Yep, you're looking at a significant chance that you suffer an unrecoverable bit error during a rebuild operation.
ZFS was designed to work around this problem and the problem of silent bit errors - that is where bit errors occur just perfectly to appear valid to the HDD's ECC systems, despite being the wrong data.
There's only one problem with ZFS.
It's cr*p and simply doesn't work for small scale setups in the real world. I have lost data as a result of putting my trust in Nexentastor and ZFS. Look at this thread
http://forums.hexus.net/shopping-ret...ver-100-a.html
I'm sure some people here will rush in to defend the almighty ZFS and point out some case studies where it's saved the world and point out it's designed from the ground up to keep your data as safe as possible, but I'll just point them to all of the posts here where people are having nothing but trouble with it including data loss.

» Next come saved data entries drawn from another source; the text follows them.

Lemma insert_slot_wf j e es : entry_wf e → Forall entry_wf es → Forall entry_wf (insert_slot j e es).
Proof.
  intros. apply Forall_app. split; [by apply Forall_take|].
  constructor; [done|by apply Forall_drop].
Qed.

Lemma shift_insert_spec j e es junk :
  j ≤ length es → shift_insert j e (es ++ [junk]) = Ok (insert_slot j e es).
Proof.
  intros Hj. unfold shift_insert. rewrite length_app. cbn [length].
  replace (length es + 1 - 1) with (length es) by lia.
  assert (slice (E:=error) (es ++ [junk]) j (length es) = Ok (drop j es)) as ->.
  { rewrite <- (take_drop j es) at 1. rewrite <- app_assoc. apply slice_app.
    - rewrite length_take. lia.
    - rewrite length_take, length_drop. lia. }
  mred. unfold splice. rewrite length_app, length_drop. cbn [length].
  rewrite (proj2 (Nat.leb_le _ _)) by lia. mred.
  unfold overwrite, assign. rewrite length_drop.
  replace (j + 1 + (length es - j)) with (length (es ++ [junk])) by (rewrite length_app; cbn; lia).
  rewrite drop_all, app_nil_r.
  assert (take (j + 1) (es ++ [junk]) = take j es ++ take 1 (drop j (es ++ [junk]))) as E.
  { rewrite <- take_take_drop. f_equal. rewrite take_app_le by lia. done. }
  assert (∃ x, take 1 (drop j (es ++ [junk])) = [x]) as [x Hx].
  { destruct (drop j (es ++ [junk])) as [|x r] eqn:Ed; [|by exists x; rewrite take_0 || eauto].
    apply (f_equal length) in Ed. rewrite length_drop, length_app in Ed. cbn in Ed. lia. }
  rewrite E, Hx. rewrite !length_app, length_take, length_drop. cbn [length].
  rewrite (proj2 (Nat.ltb_lt _ _)) by lia. f_equal.
  rewrite <- app_assoc. cbn [app]. unfold insert_slot.
  rewrite insert_app_r_alt by (rewrite length_take; lia).
  rewrite length_take, Nat.min_l, Nat.sub_diag by lia. done.
Qed.

Lemma entries_at_junk n p h es tail off :
  body n = p ++ encode_bset_header h ++ concat (encode_entry <$> es) ++ tail →
  Forall entry_wf es → off = length p → ENTRY_SIZE ≤ length tail →
  entries_at n off (length es + 1) = Ok (es ++ [decode_entry (take ENTRY_SIZE tail)]).
Proof.
  intros Hb Hw -> Ht. unfold entries_at.
  set (raw := (encode_entry <$> es) ++ [take ENTRY_SIZE tail]).
  assert (Forall (λ c, length c = ENTRY_SIZE) raw) as Hraw.
  { apply Forall_app. split; [by apply encode_entries_fixed|].
    constructor; [rewrite length_take; lia|done]. }
  assert (length raw = length es + 1) as Hl by (subst raw; rewrite length_app, length_fmap; done).
  assert (body n = (p ++ encode_bset_header h) ++ concat raw ++ drop ENTRY_SIZE tail) as Hb'.
  { rewrite Hb. subst raw. rewrite concat_app. cbn [concat].
    by rewrite app_nil_r, <- !app_assoc, take_drop. }
  rewrite Hb', slice_app; [mred|..].
  - rewrite <- Hl, chunks_n_concat by done. subst raw. f_equal. rewrite fmap_app. cbn [fmap list_fmap].
    f_equal. rewrite <- (decode_encode_entries es Hw) at 2.
    rewrite <- (length_fmap encode_entry es), chunks_n_concat by (by apply encode_entries_fixed). done.
  - by rewrite length_app, length_encode_bset_header.
  - rewrite (length_concat_fixed ENTRY_SIZE), Hl by done.
    by rewrite length_app, length_encode_bset_header.
Qed.

Lemma grow_last_rep n bs b f es' :
  node_rep n (bs ++ [b]) → total_entries (bs ++ [b]) < MAX_ENTRIES →
  (∀ junk, f (b_entries b ++ [junk]) = Ok es') → length es' = S (length (b_entries b)) →
  Forall entry_wf es' →
  ∃ n1 n', entries_at_mut n (bsets_size bs) (length (b_entries b) + 1) f = Ok n1 ∧
    write_bset_header n1 (bsets_size bs)
      {| bh_seq := b_seq b; bh_nkeys := u16 (Z.of_nat (length (b_entries b) + 1));
         bh_flags := b_flags b; bh_pad := 0 |} = Ok n' ∧
    node_rep n' (bs ++ [unpadded (with_entries es' b)]) ∧ same_kind n n'.
Proof.
  intros Hr Ht Hf Hlen Hw.
  pose proof (rep_wf_lookup Hr _ _ (last_lookup bs b)) as Hwb.
  assert (Forall bset_wf bs) as Hwbs
    by (pose proof (rep_wf _ _ Hr) as H; by apply Forall_app in H as [? _]).
  destruct (rep_last_body n bs b Hr) as (tail & Hb & Hsz).
  pose proof (rep_last_room n bs b tail Hr Ht Hsz) as Hroom.
  unfold entries_at_mut. pose proof Hb as Hb2. unfold enc_bset in Hb2. rewrite <- app_assoc in Hb2.
  erewrite entries_at_junk; [mred|exact Hb2|apply Hwb|by rewrite length_enc_bsets|done].
  rewrite Hf. mred. rewrite Hb2, app_assoc, <- (take_drop ENTRY_SIZE tail).
  rewrite (app_assoc (concat _)).
  rewrite splice_app.
  2: { by rewrite length_app, length_enc_bsets, length_encode_bset_header. }
  2: { rewrite length_app, !length_encode_entries, length_take by (done || apply Hwb). consts. lia. }
  mred. do 2 eexists. split; [done|].
  unfold write_bset_header. cbn [body with_body]. rewrite <- !app_assoc.
  rewrite splice_app; [|by rewrite length_enc_bsets|by rewrite !length_encode_bset_header].
  mred. split; [done|]. split; [|by split].
  rewrite (u16_succ_len n bs b Hr Ht). set (b' := unpadded _).
  replace (enc_bsets bs ++ _) with (enc_bsets bs ++ enc_bset b' ++ drop ENTRY_SIZE tail).
  - change (with_body ?x (with_body ?y n)) with (with_body x n).
    apply (rep_replace_last n bs b b' (drop ENTRY_SIZE tail)); [done| |].
    + apply unpadded_wf, with_entries_wf; [done|done|].
      rewrite Hlen. rewrite total_entries_last, MAX_ENTRIES_eq in Ht. lia.
    + rewrite !length_app, length_enc_bsets, length_enc_bset, length_drop; [|done..].
      unfold bset_size in *. cbn [b' unpadded with_entries b_entries]. rewrite Hlen. consts. lia.
  - subst b'. unfold enc_bset, bset_hdr. cbn [unpadded with_entries b_entries b_seq b_flags b_pad].
    rewrite Hlen, <- !app_assoc. do 4 f_equal. lia.
Qed.

(** [sort_insert_into_last_bset]: the slot it reports is the one binary search
    finds, and the last bset gains or replaces exactly that slot. *)
Lemma sort_insert_rep n bs b e :
  node_rep n (bs ++ [b]) → total_entries (bs ++ [b]) < MAX_ENTRIES → entry_wf e →
  let r := binary_search_by (λ x, bytes_cmp (key_of x) (key_of e)) (b_entries b) in
  match r with Found j => j < length (b_entries b) | Absent j => j ≤ length (b_entries b) end →
  ∃ n', sort_insert_into_last_bset e n = Ok (r, n') ∧ same_kind n n' ∧
    node_rep n' (bs ++ [match r with
                        | Found j => with_entries (<[j:=e]> (b_entries b)) b
                        | Absent j => unpadded (with_entries (insert_slot j e (b_entries b)) b)
                        end]).
Proof.
  intros Hr Ht He r Hrange. pose proof (rep_wf_lookup Hr _ _ (last_lookup bs b)) as Hwb.
  unfold sort_insert_into_last_bset.
  rewrite (proj2 (Nat.ltb_lt 0 _)) by (rewrite (bset_count_rep Hr), length_app; cbn; lia).
  cbn [assert_that]. mred. rewrite (last_index n bs b Hr).
  rewrite (bset_offset_rep Hr), take_last by (rewrite length_app; lia). mred.
  pose proof (read_bset_header_rep Hr _ _ (last_lookup bs b)) as Hh. rewrite take_last in Hh.
  rewrite Hh. mred. cbn [bset_hdr bh_seq bh_nkeys bh_flags bh_pad]. rewrite Nat2Z.id.
  rewrite key_bytes_ok by done. mred.
  rewrite (bset_search_rep Hr _ _ _ (last_lookup bs b)). mred. fold r.
  destruct r as [j|j].
  - destruct (bset_entries_mut_rep Hr (length bs) b (λ es, assign es j e) (<[j:=e]> (b_entries b)))
      as (n' & _ & E & Hr' & Hs); [apply last_lookup| |by rewrite length_insert| |].
    + unfold assign. by rewrite (proj2 (Nat.ltb_lt _ _) Hrange).
    + apply Forall_insert; [apply Hwb|done].
    + rewrite take_last in E. rewrite E. mred. exists n'. split; [done|]. split; [done|].
      rewrite insert_app_r_alt, Nat.sub_diag in Hr' by done. done.
  - rewrite (total_stored_rep Hr). mred. rewrite (proj2 (Nat.ltb_lt _ _) Ht). cbn [assert_that]. mred.
    destruct (grow_last_rep n bs b (shift_insert j e) (insert_slot j e (b_entries b)))
      as (n1 & n' & E1 & E2 & Hr' & Hs); [done|done| | | |].
    + intros junk. by apply shift_insert_spec.
    + apply length_insert_slot.
    + apply insert_slot_wf; [done|apply Hwb].
    + rewrite E1. mred. rewrite E2. mred. eauto.
Qed.

(** [set_nkeys] on a single-bset node publishes the entries already laid out. *)
Lemma set_nkeys_rep n b k es' tail' :
  node_rep n [b] →
  body n = encode_bset_header (bset_hdr b) ++ concat (encode_entry <$> es') ++ tail' →
  Forall entry_wf es' → length es' = (if (0 <? level n)%Z then k + 1 else k) →
  (Z.of_nat (length es') < 2 ^ 16)%Z →
  ∃ n', set_nkeys k n = Ok n' ∧ node_rep n' [unpadded (with_entries es' b)] ∧ same_kind n n' ∧
    body n' = enc_bset (unpadded (with_entries es' b)) ++ tail'.
Proof.
  intros Hr Hb Hw Hlen H16. unfold set_nkeys.
  pose proof (rep_wf_lookup Hr 0 b eq_refl) as Hwb.
  pose proof (read_bset_header_rep Hr 0 b eq_refl : read_bset_header n 0 = _) as Hh.
  rewrite Hh. mred. rewrite <- Hlen.
  unfold write_bset_header. rewrite Hb.
  rewrite <- (app_nil_l (encode_bset_header (bset_hdr b) ++ _)).
  rewrite splice_app; [|done|by rewrite !length_encode_bset_header].
  mred. cbn [app bset_hdr bh_seq bh_flags]. eexists. split; [done|].
  assert (u16 (Z.of_nat (length es')) = Z.of_nat (length es')) as ->
    by (apply wrap_small; unfold in_width; lia).
  set (b' := unpadded (with_entries es' b)).
  assert (encode_bset_header {| bh_seq := b_seq b; bh_nkeys := Z.of_nat (length es');
    bh_flags := b_flags b; bh_pad := 0 |} ++ concat (encode_entry <$> es') ++ tail'
    = enc_bset b' ++ tail') as Eb by (unfold enc_bset; by rewrite <- app_assoc).
  split_and!; [|by split|exact Eb].
  pose proof (rep_replace_last n [] b b' tail' Hr) as H. cbn [app] in H. rewrite Eb. apply H.
  - apply unpadded_wf. by apply with_entries_wf.
  - rewrite <- Eb. rewrite <- (rep_len _ _ Hr), Hb. cbn [enc_bsets fmap list_fmap concat app].
    rewrite !length_app, !length_encode_bset_header. done.
Qed.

I think the best thing you can do is look into RAID6, forget drive extender and try out the various free NAS appliances.
FreeNAS is one, Openfiler is another. I can't remember the names of others off the top of my head.
I can't help but think it would be nice to see ZFS on linux but it's not likely soon as the Open source licenses of ZFS and The linux kernel are incompatible.
I suspect that with the far larger developer base on Linux, ZFS bugs would get ironed out sooner than they currently are.